Ia menambahkan, 45 gram susu kental manis yang diencerkan hingga 150 cc untuk satu kali minum bisa mengandung kurang lebih 20 gram gula. World Health Organization (WHO) telah menekankan bahwa konsumsi gula pada orang dewasa sebaiknya tidak lebih dari 25 gram per hari.
Menurutnya, konsumsi SKM dalam jangka panjang dan rutin bisa menyebabkan anak-anak berisiko obesitas dan diabetes. Konsumsi gula secara berlebihan bisa menyebabkan tubuh memerlukan lebih banyak insulin untuk menjaga kadar glukosa dalam darah tetap normal.
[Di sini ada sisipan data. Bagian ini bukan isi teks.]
Section BotProperties.

Variable env : Env.
Variable complete : nat -> Prompt -> jsstring + option jsstring.
Variable tweet : nat -> jsstring -> option XFailure.
Variable github : nat -> list jsstring -> Z -> Result (list CommitInfo).
Variable toUpperCase : jsstring -> jsstring.
Variable toLowerCase : jsstring -> jsstring.

Lemma generateWithPrompt_frame prompt w r w' :
  generateWithPrompt env complete prompt w = (r, w') ->
  onlyGemini w w' /\ (geminiCalls w' <= geminiCalls w + 1)%nat.
Proof.
  intros H. destruct (generateWithPrompt_world _ _ _ _ _ _ H) as [-> | ->].
  - split; [apply onlyGemini_refl | lia].
  - split; [apply onlyGemini_count | simpl; lia].
Qed.

Lemma generateSummary_frame analysis w r w' :
  generateSummary env complete analysis w = (r, w') ->
  onlyGemini w w' /\ (geminiCalls w' <= geminiCalls w + 1)%nat.
Proof. apply generateWithPrompt_frame. Qed.

Lemma generatePost_frame summary name w r w' :
  generatePost env complete summary name w = (r, w') ->
  onlyGemini w w' /\ (geminiCalls w' <= geminiCalls w + 2)%nat.
Proof.
  unfold generatePost, bind, ret.
  destruct (generateWithPrompt env complete _ w) as [[p1|e1] w1] eqn:H1;
    apply generateWithPrompt_frame in H1 as [F1 B1].
  - destruct (numGt (Some (len (trim p1))) _).
    + destruct (generateWithPrompt env complete _ w1) as [[p2|e2] w2] eqn:H2;
        apply generateWithPrompt_frame in H2 as [F2 B2];
        intros [= _ <-]; (split; [by eapply onlyGemini_trans | lia]).
    + intros [= _ <-]. split; [exact F1 | lia].
  - intros [= _ <-]. split; [exact F1 | lia].
Qed.
Lemma NoDup_fmap_eq {A} (f : A → string) (rows : list A) x y :
  NoDup (map f rows) → x ∈ rows → y ∈ rows → f x = f y → x = y.
Proof.
  induction rows as [|r rows IH]; intros Hnd Hx Hy Hf; [by apply elem_of_nil in Hx|].
  apply NoDup_cons in Hnd as [Hr Hnd].
  apply elem_of_cons in Hx as [->|Hx]; apply elem_of_cons in Hy as [->|Hy]; try done.
  - destruct Hr. rewrite Hf. by apply list_elem_of_fmap_2.
  - destruct Hr. rewrite <- Hf. by apply list_elem_of_fmap_2.
  - by apply IH.
Qed.

(** X3: a PATCH does not look at the codes of the other hospitals: given
    the id of one hospital and the code of another, it is answered with the
    updated hospital, and the codes of the table are no longer unique. *)
Theorem update_hospital_can_duplicate_code env name address (db : Database) h1 h2 :
  single (eq_ h_id (h_id h1) (hospitals db)) = Some h1 →
  h2 ∈ hospitals db →
  h_id h2 ≠ h_id h1 →
  h_id h1 ≠ "" → name ≠ "" → address ≠ "" → h_code h2 ≠ "" →
  ∃ row db',
    handleUpdateHospital env
      {| ub_id := Some (h_id h1); ub_name := Some name; ub_address := Some address;
         ub_code := Some (h_code h2) |} db
    = (json (HospitalBody row), db')
    ∧ h_code row = h_code h2
    ∧ ¬ NoDup (map h_code (hospitals db')).
Proof.
  intros Hone Hh2 Hne Hid Hname Haddr Hcode. unfold handleUpdateHospital. simpl.
  rewrite !bool_decide_eq_false_2 by done. simpl. rewrite Hone.
  eexists _, _. split; [done|]. split; [done|]. simpl. intros Hnd.
  set (data := {| h_id := h_id h1; h_name := name; h_address := address;
                  h_code := h_code h2; h_created_at := h_created_at h1;
                  h_updated_at := now env |}) in *.
  assert (h1 ∈ hospitals db) as Hh1.
  { pose proof (single_Some_eq _ _ Hone) as Hrows.
    assert (h1 ∈ eq_ h_id (h_id h1) (hospitals db)) as Hin by (rewrite Hrows; left).
    by apply elem_of_eq_ in Hin as [? _]. }
  assert (data ∈ update_eq (λ _, data) h_id (h_id h1) (hospitals db)) as Hdata.
  { apply elem_of_update_eq. exists h1. split; [done|].
    by rewrite bool_decide_eq_true_2. }
  assert (h2 ∈ update_eq (λ _, data) h_id (h_id h1) (hospitals db)) as Hkept.
  { apply elem_of_update_eq. exists h2. split; [done|].
    by rewrite bool_decide_eq_false_2. }
  assert (data = h2) as Heq by (by eapply (NoDup_fmap_eq h_code)).
  apply Hne. by rewrite <- Heq.
Qed.

(** X4: creating a hospital and deleting it again gives the store back:
    when the code and the generated id are new and nothing references the
    id, the POST is answered with the created hospital, which is then the
    one row of the table under the generated id, in a table one row longer;
    the DELETE of that id is answered with success and leaves the store
    exactly as it was before the POST. *)
Theorem create_then_delete_restores env name address code (db : Database) :
  name ≠ "" → address ≠ "" → code ≠ "" → fresh_id env ≠ "" →
  (∀ h, h ∈ hospitals db → h_code h ≠ code) →
  (∀ h, h ∈ hospitals db → h_id h ≠ fresh_id env) →
  referencingUsers (fresh_id env) db = [] →
  referencingDiagnoses (fresh_id env) db = [] →
  ∃ row db1,
    handleCreateHospital env
      {| cb_name := Some name; cb_address := Some address; cb_code := Some code |} db
    = (json (HospitalBody row), db1)
    ∧ h_id row = fresh_id env ∧ h_name row = name ∧ h_address row = address
    ∧ h_code row = code
    ∧ single (eq_ h_id (fresh_id env) (hospitals db1)) = Some row
    ∧ length (hospitals db1) = S (length (hospitals db))
    ∧ handleDeleteHospital {| db_hospitalId := Some (h_id row) |} db1
      = (json (MessageBody "Hospital deleted successfully"), db).
Proof.
  intros Hname Haddr Hcode Hfresh Hnewcode Hnewid Husers Hdiags.
  assert (List.filter (λ r, negb (bool_decide (h_id r = fresh_id env))) (hospitals db)
          = hospitals db) as Hkept.
  { clear Hnewcode. induction (hospitals db) as [|x rows IH]; [done|]. simpl.
    rewrite bool_decide_eq_false_2 by (apply Hnewid; left). simpl. f_equal.
    apply IH. intros h Hh. apply Hnewid. by right. }
  eexists _, _. split; [by apply create_accepts_new_code|]. simpl.
  repeat split.
  - unfold eq_. rewrite List.filter_app. simpl.
    rewrite bool_decide_eq_true_2 by done.
    pose proof (eq_absent h_id (fresh_id env) _ Hnewid) as Habsent.
    unfold eq_ in Habsent. by rewrite Habsent.
  - rewrite length_app. simpl. lia.
  - unfold handleDeleteHospital. simpl. rewrite (bool_decide_eq_false_2 _ Hfresh).
    change (eq_null u_hospital_id (fresh_id env) (users db))
      with (referencingUsers (fresh_id env) db).
    change (eq_ dg_hospital_id (fresh_id env) (diagnoses db))
      with (referencingDiagnoses (fresh_id env) db).
    rewrite Husers, Hdiags. simpl. f_equal.
    unfold delete_eq. rewrite List.filter_app. simpl.
    rewrite bool_decide_eq_true_2 by done. simpl. rewrite app_nil_r, Hkept.
    by destruct db.
Qed.

(** X5: once a hospital has been deleted no row carries its id, and a PATCH
    for that id is answered 404 "Hospital not found" without changing the
    store. *)
Theorem deleted_hospital_is_not_found env id name address code (db db' : Database) r :
  handleDeleteHospital {| db_hospitalId := Some id |} db = (r, db') →
  is_error r = false →
  name ≠ "" → address ≠ "" → code ≠ "" →
  eq_ h_id id (hospitals db') = []
  ∧ handleUpdateHospital env
      {| ub_id := Some id; ub_name := Some name; ub_address := Some address;
         ub_code := Some code |} db'
    = (json_status (ErrorBody "Hospital not found") 404, db').
Proof.
  unfold handleDeleteHospital. simpl.
  destruct (bool_decide (id = "")) eqn:Hid; [by intros [= <- <-]|].
  apply bool_decide_eq_false in Hid.
  destruct (0 <? _); [by intros [= <- <-]|].
  destruct (0 <? _); [by intros [= <- <-]|].
  intros [= <- <-] _ Hname Haddr Hcode. simpl.
  assert (eq_ h_id id (delete_eq h_id id (hospitals db)) = []) as Hgone.
  { apply eq_absent. intros h Hh. by apply elem_of_delete_eq in Hh as [_ ?]. }
  split; [done|]. unfold handleUpdateHospital. simpl.
  rewrite !bool_decide_eq_false_2 by done. simpl. by rewrite Hgone.
Qed.
(** * sqs-list-filled-queues: a shallow embedding of [sqs_list_filled_queues.py]

    The script lists the SQS queues that hold messages.  It talks to three
    collaborators that are not part of the repository: the boto3 SQS client,
    Python's [re] module and the thread pool of [concurrent.futures].  They
    are taken as parameters of the embedding (records of operations); the
    functions of the script itself are translated one by one, with the
    terminal, the network and the keyboard threaded through an explicit
    world. *)

From Stdlib Require Import ZArith Ascii String List Lia Permutation Sorted.
From stdpp Require Import base numbers option list strings gmap.

Local Open Scope string_scope.
Local Open Scope Z_scope.

(** ** Python built-ins used by the script *)

Module Py.

(** Characters the script spells with escapes. *)
Definition ESC : ascii := ascii_of_nat 27.
Definition CR : string := String (ascii_of_nat 13) EmptyString.
Definition LF : string := String (ascii_of_nat 10) EmptyString.

(** [len(s)] *)
Definition len (s : string) : Z := Z.of_nat (String.length s).

(** [ch * n] for a one-character string: [n] copies. *)
Fixpoint replicate_char (n : nat) (c : ascii) : string :=
  match n with
  | O => EmptyString
  | S n' => String c (replicate_char n' c)
  end.

(** [s.ljust(width)]: pad with spaces on the right up to [width];
    a string that is already that long is returned as it is. *)
Definition ljust (s : string) (width : Z) : string :=
  s +:+ replicate_char (Z.to_nat (width - len s)) " ".

(** [s.rjust(width)]: pad with spaces on the left. *)
Definition rjust (s : string) (width : Z) : string :=
  replicate_char (Z.to_nat (width - len s)) " " +:+ s.

(** [str(n)] for an integer: decimal digits, most significant first, with
    a leading minus sign for a negative number. *)
Definition digit_char (d : Z) : ascii := ascii_of_nat (48 + Z.to_nat d).

Fixpoint digits_from (fuel : nat) (n : Z) (acc : string) : string :=
  match fuel with
  | O => acc
  | S fuel' =>
      let acc' := String (digit_char (n mod 10)) acc in
      if n <? 10 then acc' else digits_from fuel' (n / 10) acc'
  end.
Definition modify {S} (f : S -> S) : Method S unit := fun self => (Returned tt, f self).

Declare Scope method_scope.
Delimit Scope method_scope with method.
Notation "'do' x <- m ; k" := (bind m (fun x => k))
  (at level 10, x name, m at level 100, k at level 200, only parsing) : method_scope.
Local Open Scope method_scope.

(** Python's [sum(x.amount for x in xs)]. *)
Definition sum (amounts : list Z) : Z := foldr Z.add 0 amounts.

(** ** bank/utils.py *)

Definition concat (seq : list N) : string :=
  foldr (fun i rest => String.append (pretty i) rest) EmptyString seq.

(** [choices] is the result of [random.choices(range(10), k=6)]. *)
Definition random_authorization_code (choices : list N) : string := concat choices.

(** ** bank/bank.py: Capture, Refund, Status, Transaction *)

Module Capture.
Record t : Type := Build { amount : Z }.
End Capture.

Module Refund.
Record t : Type := Build { amount : Z }.
End Refund.

Inductive Status : Type := CREATED | AUTHORIZED | CANCELLED.

Definition Status_eqb (a b : Status) : bool :=
  match a, b with
  | CREATED, CREATED | AUTHORIZED, AUTHORIZED | CANCELLED, CANCELLED => true
  | _, _ => false
  end.

Module Transaction.
Record t : Type := Build {
  id : UUID;
  amount : Z;
  status : Status;
  authorization_code : string;
  _captures : list Capture.t;
  _refunds : list Refund.t
}.

Definition set_status (s : Status) (self : t) : t :=
  Build (id self) (amount self) s (authorization_code self)
        (_captures self) (_refunds self).

Definition set_captures (cs : list Capture.t) (self : t) : t :=
  Build (id self) (amount self) (status self) (authorization_code self)
        cs (_refunds self).

Definition set_refunds (rs : list Refund.t) (self : t) : t :=
  Build (id self) (amount self) (status self) (authorization_code self)
        (_captures self) rs.

(** [Transaction(amount=..., status=..., authorization_code=...)]: the id
    is the class-level default, the two private lists start empty. *)
Definition __init__ (id_default : UUID) (amount : Z) (status : Status)
    (authorization_code : string) : t :=
  Build id_default amount status authorization_code [] [].

Definition has_captures (self : t) : bool :=
  (0 <? length (_captures self))%nat.

Definition is_cancelled (self : t) : bool := Status_eqb (status self) CANCELLED.

Definition is_authorized (self : t) : bool := Status_eqb (status self) AUTHORIZED.

Definition captured_amount (self : t) : Z := sum (map Capture.amount (_captures self)).

Definition refunded_amount (self : t) : Z := sum (map Refund.amount (_refunds self)).

Definition capture (amount : Z) : Method t Capture.t :=
  do authorized <- gets is_authorized;
  if negb authorized then raise CaptureNotAuthorized else
  do captured_amount <- gets captured_amount;
  do limit <- gets Transaction.amount;
  if captured_amount + amount >? limit then raise CannotCaptureMoreThanAuthorized else
  let capture := Capture.Build amount in
  do _ <- modify (fun self => set_captures (_captures self ++ [capture]) self);
  ret capture.

Definition cancel : Method t unit :=
  do cancelled <- gets is_cancelled;
  if cancelled then ret tt else
  do authorized <- gets is_authorized;
  if negb authorized then raise CancelationNotAuthorized else
  do captures <- gets has_captures;
  if captures then raise CannotCancelCapturedTransaction else
  modify (set_status CANCELLED).

Definition refund (amount : Z) : Method t Refund.t :=
  do captured_amount <- gets captured_amount;
  do refunded_amount <- gets refunded_amount;
  if refunded_amount + amount >? captured_amount then raise CannotRefundMoreThanCaptured else
  let refund := Refund.Build amount in
  do _ <- modify (fun self => set_refunds (_refunds self ++ [refund]) self);
  ret refund.
End Transaction.

(** ** bank/bank.py: Account *)

Module Account.
Record t : Type := Build {
  __balance : Z;
  __authorized_amount : Z;
  __transactions : gmap UUID Transaction.t
}.

Definition set_balance (b : Z) (self : t) : t :=
  Build b (__authorized_amount self) (__transactions self).

Definition set_authorized_amount (a : Z) (self : t) : t :=
  Build (__balance self) a (__transactions self).

Definition set_transactions (m : gmap UUID Transaction.t) (self : t) : t :=
  Build (__balance self) (__authorized_amount self) m.

Definition __init__ (balance : Z) : t := Build balance 0 ∅.

(** [self.__transactions[transaction_id]]: evaluates to a reference to the
    stored object, or raises [KeyError].  The reference is the key. *)
Definition getitem (transaction_id : UUID) : Method t UUID :=
  fun self =>
    match __transactions self !! transaction_id with
    | Some _ => (Returned transaction_id, self)
    | None => (Raised (KeyError transaction_id), self)
    end.

(** [authorization.m(...)]: run a method of the referenced transaction
    object; the object in the dict is the one mutated, whether the
    method returns or raises. *)
Definition call {A} (authorization : UUID) (m : Method Transaction.t A) : Method t A :=
  fun self =>
    match __transactions self !! authorization with
    | Some transaction =>
        let (outcome, transaction') := m transaction in
        (outcome, set_transactions (<[authorization := transaction']> (__transactions self)) self)
    | None => (Raised (KeyError authorization), self)
    end.

Definition __reduce_hold (amount : Z) : Method t unit :=
  do authorized_amount <- gets __authorized_amount;
  if authorized_amount <? amount then raise InsufficientFundsError else
  modify (fun self => set_authorized_amount (__authorized_amount self - amount) self).

Definition __authorize_amount (amount : Z) : Method t unit :=
  if amount <? 0 then raise InvalidAmountError else
  do balance <- gets __balance;
  if balance >=? amount then
    do _ <- modify (fun self => set_balance (__balance self - amount) self);
    modify (fun self => set_authorized_amount (__authorized_amount self + amount) self)
  else raise InsufficientFundsError.

Definition __add_transaction (id_default : UUID) (choices : list N) (amount : Z)
    : Method t Transaction.t :=
  let transaction :=
    Transaction.__init__ id_default amount AUTHORIZED (random_authorization_code choices) in
  do _ <- modify (fun self =>
    set_transactions (<[Transaction.id transaction := transaction]> (__transactions self)) self);
  ret transaction.

Definition deposit (amount : Z) : Method t unit :=
  if amount <? 0 then raise InvalidAmountError else
  modify (fun self => set_balance (__balance self + amount) self).

Definition withdraw (amount : Z) : Method t unit :=
  if amount <? 0 then raise InvalidAmountError else
  do balance <- gets __balance;
  if balance <? amount then raise InsufficientFundsError else
  modify (fun self => set_balance (__balance self - amount) self).

Definition balance : Method t Z := gets __balance.

Definition authorized_amount : Method t Z := gets __authorized_amount.

Definition authorize (id_default : UUID) (choices : list N) (amount : Z) : Method t UUID :=
  do _ <- __authorize_amount amount;
  do transaction <- __add_transaction id_default choices amount;
  ret (Transaction.id transaction).

Definition capture (transaction_id : UUID) (amount : Z) : Method t unit :=
  do authorization <- getitem transaction_id;
  do _ <- call authorization (Transaction.capture amount);
  __reduce_hold amount.

Definition cancel (transaction_id : UUID) : Method t unit :=
  do authorization <- getitem transaction_id;
  do _ <- call authorization Transaction.cancel;
  do amount <- call authorization (gets Transaction.amount);
  do _ <- modify (fun self => set_balance (__balance self + amount) self);
  do amount <- call authorization (gets Transaction.amount);
  modify (fun self => set_authorized_amount (__authorized_amount self - amount) self).

Definition refund (transaction_id : UUID) (amount : Z) : Method t unit :=
  do authorization <- getitem transaction_id;
  do _ <- call authorization (Transaction.refund amount);
  modify (fun self => set_balance (__balance self + amount) self).
End Account.

(** ** Callers

    A caller issues the public methods of one account one after the other
    and, like the tests with [pytest.raises], goes on after an exception. *)

Inductive Call : Type :=
| CallDeposit (amount : Z)
| CallWithdraw (amount : Z)
| CallAuthorize (choices : list N) (amount : Z)
| CallCapture (transaction_id : UUID) (amount : Z)
| CallCancel (transaction_id : UUID)
| CallRefund (transaction_id : UUID) (amount : Z).

(** The value of a call: the new id for [authorize], Python's [None] for
    the other methods. *)
Definition perform (id_default : UUID) (c : Call) : Method Account.t (option UUID) :=
  match c with
  | CallDeposit amount => do _ <- Account.deposit amount; ret None
  | CallWithdraw amount => do _ <- Account.withdraw amount; ret None
  | CallAuthorize choices amount =>
      do transaction_id <- Account.authorize id_default choices amount;
      ret (Some transaction_id)
  | CallCapture transaction_id amount => do _ <- Account.capture transaction_id amount; ret None
  | CallCancel transaction_id => do _ <- Account.cancel transaction_id; ret None
  | CallRefund transaction_id amount => do _ <- Account.refund transaction_id amount; ret None
  end.

Definition run (id_default : UUID) (calls : list Call) (self : Account.t) : Account.t :=
  foldl (fun self c => snd (perform id_default c self)) self calls.

(** The calls a caller can make on a transaction object itself. *)
Inductive TransactionCall : Type :=
| TxCapture (amount : Z)
| TxRefund (amount : Z).

Definition perform_tx (c : TransactionCall) (self : Transaction.t) : Transaction.t :=
  match c with
  | TxCapture amount => snd (Transaction.capture amount self)
  | TxRefund amount => snd (Transaction.refund amount self)
  end.

Definition run_tx (calls : list TransactionCall) (self : Transaction.t) : Transaction.t :=
  foldl (fun self c => perform_tx c self) self calls.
Kondisi ini dapat menyebabkan mekanisme insulin terganggu dan sel akan menjadi resisten terhadap efek insulin.
Seseorang yang mengalami resistensi insulin memiliki kadar insulin dalam darah yang lebih banyak. Kadar insulin yang meningkat dapat menyebabkan banyak glukosa dalam aliran darah yang disimpan dalam sel lemak, sehingga tubuh menjadi cepat gemuk.
Selain itu, kondisi ini juga bisa menyebabkan kadar gula darah lebih tinggi yang meningkatkan risiko diabetes, terutama diabetes tipe 2 atau diabetes melitus.